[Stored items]
══════════════════════════════
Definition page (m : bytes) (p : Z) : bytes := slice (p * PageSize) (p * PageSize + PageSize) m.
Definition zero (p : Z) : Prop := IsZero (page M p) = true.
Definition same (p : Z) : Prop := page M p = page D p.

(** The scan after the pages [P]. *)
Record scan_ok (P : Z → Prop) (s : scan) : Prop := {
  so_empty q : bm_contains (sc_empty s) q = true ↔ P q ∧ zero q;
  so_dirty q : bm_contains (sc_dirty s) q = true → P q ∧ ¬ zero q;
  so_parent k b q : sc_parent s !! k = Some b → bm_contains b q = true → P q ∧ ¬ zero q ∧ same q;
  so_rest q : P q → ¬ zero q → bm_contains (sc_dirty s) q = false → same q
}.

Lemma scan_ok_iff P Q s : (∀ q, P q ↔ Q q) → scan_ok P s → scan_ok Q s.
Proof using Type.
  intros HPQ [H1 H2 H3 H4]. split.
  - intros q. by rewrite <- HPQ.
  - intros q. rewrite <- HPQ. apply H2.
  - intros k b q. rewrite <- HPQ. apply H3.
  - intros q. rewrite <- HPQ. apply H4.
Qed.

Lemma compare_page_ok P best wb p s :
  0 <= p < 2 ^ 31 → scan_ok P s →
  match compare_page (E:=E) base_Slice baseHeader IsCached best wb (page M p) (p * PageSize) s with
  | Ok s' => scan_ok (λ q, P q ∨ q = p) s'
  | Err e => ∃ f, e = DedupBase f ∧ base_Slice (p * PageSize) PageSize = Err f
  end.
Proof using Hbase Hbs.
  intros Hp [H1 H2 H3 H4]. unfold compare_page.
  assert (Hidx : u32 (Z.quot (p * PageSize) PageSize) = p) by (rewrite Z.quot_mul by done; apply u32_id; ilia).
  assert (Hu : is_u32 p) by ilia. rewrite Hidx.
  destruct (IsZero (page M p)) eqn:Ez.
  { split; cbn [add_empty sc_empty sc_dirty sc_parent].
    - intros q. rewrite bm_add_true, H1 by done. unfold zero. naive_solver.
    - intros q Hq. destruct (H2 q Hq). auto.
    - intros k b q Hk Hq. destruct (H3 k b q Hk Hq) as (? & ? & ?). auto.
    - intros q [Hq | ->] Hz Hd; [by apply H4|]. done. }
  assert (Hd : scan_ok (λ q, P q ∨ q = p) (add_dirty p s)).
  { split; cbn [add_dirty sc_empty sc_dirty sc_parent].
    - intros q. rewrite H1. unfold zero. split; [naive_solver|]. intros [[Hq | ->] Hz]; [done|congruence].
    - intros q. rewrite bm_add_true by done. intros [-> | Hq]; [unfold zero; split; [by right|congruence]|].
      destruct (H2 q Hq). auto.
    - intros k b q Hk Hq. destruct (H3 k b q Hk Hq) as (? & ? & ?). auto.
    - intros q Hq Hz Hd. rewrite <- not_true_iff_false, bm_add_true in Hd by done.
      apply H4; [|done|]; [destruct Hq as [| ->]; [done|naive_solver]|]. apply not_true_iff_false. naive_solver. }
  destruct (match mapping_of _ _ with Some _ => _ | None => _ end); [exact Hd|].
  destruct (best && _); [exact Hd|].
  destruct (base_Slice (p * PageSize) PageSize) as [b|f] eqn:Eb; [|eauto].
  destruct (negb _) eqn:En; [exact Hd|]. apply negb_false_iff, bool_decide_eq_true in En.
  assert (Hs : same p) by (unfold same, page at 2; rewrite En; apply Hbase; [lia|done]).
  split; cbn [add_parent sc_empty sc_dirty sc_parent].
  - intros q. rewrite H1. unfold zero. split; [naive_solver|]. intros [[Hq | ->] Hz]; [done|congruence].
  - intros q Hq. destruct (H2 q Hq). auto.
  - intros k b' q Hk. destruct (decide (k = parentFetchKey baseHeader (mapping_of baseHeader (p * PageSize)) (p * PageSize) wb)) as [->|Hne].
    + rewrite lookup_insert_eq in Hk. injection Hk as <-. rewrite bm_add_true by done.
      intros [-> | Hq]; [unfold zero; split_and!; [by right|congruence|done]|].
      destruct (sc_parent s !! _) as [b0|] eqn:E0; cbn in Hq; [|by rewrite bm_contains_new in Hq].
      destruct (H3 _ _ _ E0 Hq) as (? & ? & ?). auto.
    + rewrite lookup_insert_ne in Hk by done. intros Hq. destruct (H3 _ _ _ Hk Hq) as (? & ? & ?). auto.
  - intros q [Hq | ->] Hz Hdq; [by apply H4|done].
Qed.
══════════════════════════════
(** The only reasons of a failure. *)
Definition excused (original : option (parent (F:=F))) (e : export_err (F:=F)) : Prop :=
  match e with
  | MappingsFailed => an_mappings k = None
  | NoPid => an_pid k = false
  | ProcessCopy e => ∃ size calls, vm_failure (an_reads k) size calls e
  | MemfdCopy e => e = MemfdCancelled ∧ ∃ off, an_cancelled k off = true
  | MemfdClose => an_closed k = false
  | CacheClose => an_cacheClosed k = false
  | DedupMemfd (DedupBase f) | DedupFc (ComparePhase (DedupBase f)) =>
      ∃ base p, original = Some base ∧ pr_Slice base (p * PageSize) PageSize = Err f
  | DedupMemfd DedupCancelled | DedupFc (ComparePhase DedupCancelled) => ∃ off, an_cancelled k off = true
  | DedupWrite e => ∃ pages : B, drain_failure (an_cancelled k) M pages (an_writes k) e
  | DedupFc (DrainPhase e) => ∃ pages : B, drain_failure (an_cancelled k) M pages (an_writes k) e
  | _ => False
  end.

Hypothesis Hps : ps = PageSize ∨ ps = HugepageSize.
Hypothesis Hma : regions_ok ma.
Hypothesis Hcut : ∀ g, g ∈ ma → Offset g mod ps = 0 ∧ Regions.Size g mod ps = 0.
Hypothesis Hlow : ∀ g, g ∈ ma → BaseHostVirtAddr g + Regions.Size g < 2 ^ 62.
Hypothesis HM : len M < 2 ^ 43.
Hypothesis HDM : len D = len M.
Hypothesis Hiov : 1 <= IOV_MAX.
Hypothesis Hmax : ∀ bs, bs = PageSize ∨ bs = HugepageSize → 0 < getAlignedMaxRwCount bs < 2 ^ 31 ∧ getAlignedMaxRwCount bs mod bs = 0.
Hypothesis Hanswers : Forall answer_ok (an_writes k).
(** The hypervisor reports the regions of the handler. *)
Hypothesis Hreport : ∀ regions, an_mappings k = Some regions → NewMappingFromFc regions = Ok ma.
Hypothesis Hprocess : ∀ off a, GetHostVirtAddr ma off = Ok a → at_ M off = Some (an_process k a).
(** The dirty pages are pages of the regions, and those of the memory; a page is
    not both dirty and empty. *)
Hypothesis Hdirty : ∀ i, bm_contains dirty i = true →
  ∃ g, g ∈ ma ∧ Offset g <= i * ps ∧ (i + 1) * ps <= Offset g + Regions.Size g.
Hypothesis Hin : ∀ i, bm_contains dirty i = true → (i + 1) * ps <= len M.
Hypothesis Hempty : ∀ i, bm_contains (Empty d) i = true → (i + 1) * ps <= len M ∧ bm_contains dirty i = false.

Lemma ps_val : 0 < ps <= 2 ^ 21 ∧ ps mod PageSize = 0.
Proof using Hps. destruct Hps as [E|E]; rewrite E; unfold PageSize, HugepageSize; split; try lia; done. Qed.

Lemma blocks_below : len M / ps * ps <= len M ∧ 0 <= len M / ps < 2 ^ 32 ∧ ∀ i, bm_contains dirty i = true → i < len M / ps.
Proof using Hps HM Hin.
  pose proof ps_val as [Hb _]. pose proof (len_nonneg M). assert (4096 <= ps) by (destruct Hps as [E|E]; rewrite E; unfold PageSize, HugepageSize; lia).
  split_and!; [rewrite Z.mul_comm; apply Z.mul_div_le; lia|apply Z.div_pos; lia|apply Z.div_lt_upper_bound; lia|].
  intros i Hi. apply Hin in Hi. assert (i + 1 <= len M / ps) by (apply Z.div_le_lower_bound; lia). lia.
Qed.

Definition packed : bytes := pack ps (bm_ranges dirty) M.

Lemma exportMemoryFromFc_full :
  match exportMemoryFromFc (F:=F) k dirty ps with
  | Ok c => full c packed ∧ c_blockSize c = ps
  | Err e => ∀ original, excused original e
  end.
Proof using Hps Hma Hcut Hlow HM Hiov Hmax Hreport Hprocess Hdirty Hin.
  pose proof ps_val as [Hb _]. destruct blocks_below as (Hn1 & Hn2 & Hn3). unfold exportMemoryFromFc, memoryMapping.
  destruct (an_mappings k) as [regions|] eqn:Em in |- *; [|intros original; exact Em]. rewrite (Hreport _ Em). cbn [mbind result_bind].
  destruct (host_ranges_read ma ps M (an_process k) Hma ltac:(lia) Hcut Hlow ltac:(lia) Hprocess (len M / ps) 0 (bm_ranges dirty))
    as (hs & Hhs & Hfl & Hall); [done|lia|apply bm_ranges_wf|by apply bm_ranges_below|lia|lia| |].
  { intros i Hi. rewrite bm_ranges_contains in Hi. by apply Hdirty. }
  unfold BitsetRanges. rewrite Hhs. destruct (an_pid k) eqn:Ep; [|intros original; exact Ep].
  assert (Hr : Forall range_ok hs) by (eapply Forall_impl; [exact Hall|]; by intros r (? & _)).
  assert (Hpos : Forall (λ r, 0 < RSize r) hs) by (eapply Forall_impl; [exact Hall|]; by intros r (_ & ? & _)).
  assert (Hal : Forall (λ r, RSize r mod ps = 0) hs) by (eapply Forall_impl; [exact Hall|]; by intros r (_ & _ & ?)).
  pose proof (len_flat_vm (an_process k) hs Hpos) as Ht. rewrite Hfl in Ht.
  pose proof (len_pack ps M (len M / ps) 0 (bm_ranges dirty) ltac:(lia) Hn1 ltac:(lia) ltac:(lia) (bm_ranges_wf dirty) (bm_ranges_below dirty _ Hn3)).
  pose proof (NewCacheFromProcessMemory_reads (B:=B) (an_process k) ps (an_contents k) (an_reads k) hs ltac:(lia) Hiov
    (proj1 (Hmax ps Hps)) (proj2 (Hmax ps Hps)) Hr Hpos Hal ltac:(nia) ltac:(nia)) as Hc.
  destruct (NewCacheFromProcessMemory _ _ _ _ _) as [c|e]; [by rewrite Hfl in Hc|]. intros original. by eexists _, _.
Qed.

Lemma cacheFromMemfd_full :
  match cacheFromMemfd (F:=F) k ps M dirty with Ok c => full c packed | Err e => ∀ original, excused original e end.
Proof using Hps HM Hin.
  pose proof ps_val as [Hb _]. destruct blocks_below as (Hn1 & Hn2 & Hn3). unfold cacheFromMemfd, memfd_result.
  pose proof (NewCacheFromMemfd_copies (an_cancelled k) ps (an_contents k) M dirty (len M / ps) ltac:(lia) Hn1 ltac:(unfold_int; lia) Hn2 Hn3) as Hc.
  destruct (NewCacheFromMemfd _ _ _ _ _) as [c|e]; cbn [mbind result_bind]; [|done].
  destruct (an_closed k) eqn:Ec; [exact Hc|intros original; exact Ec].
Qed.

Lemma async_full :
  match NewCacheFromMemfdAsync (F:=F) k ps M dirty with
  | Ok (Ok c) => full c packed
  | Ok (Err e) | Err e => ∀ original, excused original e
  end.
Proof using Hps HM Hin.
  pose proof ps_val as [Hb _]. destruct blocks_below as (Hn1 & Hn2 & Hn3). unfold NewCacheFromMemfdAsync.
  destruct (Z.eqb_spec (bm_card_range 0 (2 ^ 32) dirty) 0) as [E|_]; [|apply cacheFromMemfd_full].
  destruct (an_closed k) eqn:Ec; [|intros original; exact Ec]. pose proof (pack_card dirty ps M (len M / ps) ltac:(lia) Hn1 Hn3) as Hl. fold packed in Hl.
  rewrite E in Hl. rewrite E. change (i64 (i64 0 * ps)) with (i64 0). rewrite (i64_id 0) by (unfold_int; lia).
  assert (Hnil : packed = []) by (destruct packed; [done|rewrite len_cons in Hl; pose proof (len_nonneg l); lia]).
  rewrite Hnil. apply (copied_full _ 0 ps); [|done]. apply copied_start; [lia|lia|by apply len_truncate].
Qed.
══════════════════════════════
▶ **How to complete this task**:
From the records above, copy only the lines starting with the line that holds "Definition page (m" and going on through the line that holds "so_dirty q : bm_contains", exactly as written.

▶ **Output below**:
Definition page (m : bytes) (p : Z) : bytes := slice (p * PageSize) (p * PageSize + PageSize) m.
Definition zero (p : Z) : Prop := IsZero (page M p) = true.
Definition same (p : Z) : Prop := page M p = page D p.

(** The scan after the pages [P]. *)
Record scan_ok (P : Z → Prop) (s : scan) : Prop := {
  so_empty q : bm_contains (sc_empty s) q = true ↔ P q ∧ zero q;
  so_dirty q : bm_contains (sc_dirty s) q = true → P q ∧ ¬ zero q;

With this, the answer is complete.